# How a Gambler Taught Me an Important Investing Lesson

During my first year of college, I worked for a man with a gambling problem. He would bet primarily on NFL football games. One night, instead of working, he offered to pay me a part of his bet if the Chicago Bears won the Monday Night Football game. So, instead of working, we watched the game. The Bears lost.

But this got me to thinking about a system that could beat the odds. I reasoned that I could take a sum on money, bet part of it, and then if I won I would bank some of it, and if I lost I would just keep doubling down until I won.

It seemed foolproof to me at first glance, but it’s important to test ideas before putting real money into play. I wrote a computer program to simulate the idea. And I learned why it wouldn’t work.

Assume you have a 50% chance of winning each bet, which is pretty reasonable. Over the course of many bets, on average you are going to win back about as much as you lose. Except you always have to pay a commission, and that’s why gamblers tend to lose in the long run. I thought I could beat the system with my double down strategy.

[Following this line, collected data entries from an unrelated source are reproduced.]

(** C14: a text for a window goes, whole and once, to each enabled text input of the window's
    client. When the client has none at all, the characters a US keyboard has are typed as
    keys and the others are dropped. When its text inputs are all disabled, a text without
    any such character waits in the queue (if it has room); but a text that mixes both is
    typed without its other characters, which are neither committed nor kept. *)
Theorem text_delivery w a id s text :
  world_ok w → window_surface a id = Some s → text ≠ [] →
  ∃ a' es, handle_input_event w (IE_Text id text) a = Some a' ∧ log a' = log a ++ es ∧
    match recipients w s a, text_inputs_of w s a with
    | _ :: _, _ => omap commit_of es = commits_for text (recipients w s a)
                   ∧ spelled false es = [] ∧ pending_text_input a' = pending_text_input a
    | [], [] => omap commit_of es = [] ∧ spelled false es = omap typed text
                ∧ pending_text_input a' = pending_text_input a
    | [], _ :: _ => omap commit_of es = [] ∧ spelled false es = omap typed text ∧
        pending_text_input a' = (if decide (omap typed text = [])
          then queued (pending_text_input a) (IE_Text id text) else pending_text_input a)
    end.
Proof.
  intros Hw Hs Ht. destruct (inject_text_spec w id s text a Hw Hs Ht) as (es & Hes & Hspec).
  exists (inject_text w id text a), es. split_and!; [done..|].
  destruct (recipients w s a); [done|]. destruct Hspec as (? & Hsp & ?). split_and!; [done| |done].
  apply (spelled_spells es []). exact Hsp.
Qed.
(* ===== verification/Views.v ===== *)
(** * Views (crates/server/src/wayland_session: mod.rs [run], socket.rs, input_registration.rs,
      clipboard.rs, signal.rs)

    A server process runs a compositor per view. What reaches a view besides its own
    connection goes through two slots that the whole process shares: input and clips of the
    sessions that only send a command. Here is that sharing, the socket a view binds, the loop
    of a view around the handlers of [Compositor], and the thread that reads what a guest
    copied. *)

From S2P Require Import Prelude Text Wire Capture Compositor CompositorProofs.

(** ** The Wayland socket *)

Section socket.
(** [runtime_dir]: from the environment, or of the user. *)
Context (runtime_dir : rstring).

Definition socket_lock_paths (socket_name : rstring) : rstring * rstring :=
  if starts_with (lit "/") socket_name then (socket_name, socket_name ++ lit ".lock")
  else (path_join runtime_dir socket_name, path_join runtime_dir (socket_name ++ lit ".lock")).

Inductive bind_error := In_use | Bind_failed.

(** The retries: what probing the socket and binding it yield each time, and the files that
    were removed. *)
Fixpoint bind_retries (n : nat) (paths : list rstring) (tries : list (bool * bool)) (removed : list rstring) :
    result bind_error unit * list rstring :=
  match n, tries with
  | S n', (active, bound) :: tries' =>
      if active : bool then (Err In_use, removed)
      else if bound : bool then (Ok tt, removed ++ paths)
      else bind_retries n' paths tries' (removed ++ paths)
  | _, _ => (Err Bind_failed, removed)
  end.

But here’s what happens. If you have a 50% chance of winning, you have a 25% chance of having a two-game losing streak, a 12.5% chance of a three-game losing streak, and a 6.25% chance of having a four-game losing streak. Do this long enough, and you might have an eight-game losing streak (0.4% chance). Doubling down eight times would be incredibly costly.

If you are doubling down your losses, those long losing streaks will add up to tremendous losses over time. And that’s why doubling down won’t work. You would eventually run out of money. You can’t beat a system like that. (I would later take statistics and learn a lot more about this stuff.)

I was also able to extrapolate this knowledge to other situations. In any population, there will be some people whose success is based purely on luck. I know some very lucky people who attribute their success to their cleverness, when it was really just winning on a random number at the roulette wheel.

This taught me a lot about “systems” for beating the odds. It’s very easy to deceive yourself — and others — if you don’t do your homework. It’s also easy to confuse real expertise with luck. In any large system, some successes will be attributable to pure luck.

This lesson applies to investing as well, with some important caveats. First, although commissions and managements fees (in exchange-traded funds and mutual funds) will erode your returns (just as with gambling), investing isn’t a zero-sum game. The losers and winners aren’t equal.

I often say that we want to win more than we lose, but that statement is missing some important context. The reality is that you could win 40% of the time and still make money over time, and you could win 80% of the time and still lose money over time. In that way, investing isn’t quite like the coin flip of a football game.

The reason it is different is that the magnitude of the wins and losses aren’t the same in the stock market. You could have a loss of 10%, and a separate win of 1,000%. Or, you could have many small wins, and one enormous loss that is greater than all of those small wins.

This is why it’s important not to just look at an advisor’s win rate. I can easily devise a system that wins 70% of the time. The wins will be small, and you could occasionally get hit with a huge loss. So, you have to dig deeper than just the win rate.

Investing is a probability problem though. Within the best portfolios, you are going to have winners and losers. Some of those will be big winners, and some will be big losers. You just have to learn to manage your portfolio in such a way that the big losers don’t ruin your overall track record.

The best way to do this is to limit the size of your bets. Make many small bets and spread them around. As long as your portfolio isn’t full of big losers, you should be OK over time.

I have learned these lessons over the course of a lifetime, but it all started by watching the experiences of an unsuccessful gambler in Oklahoma.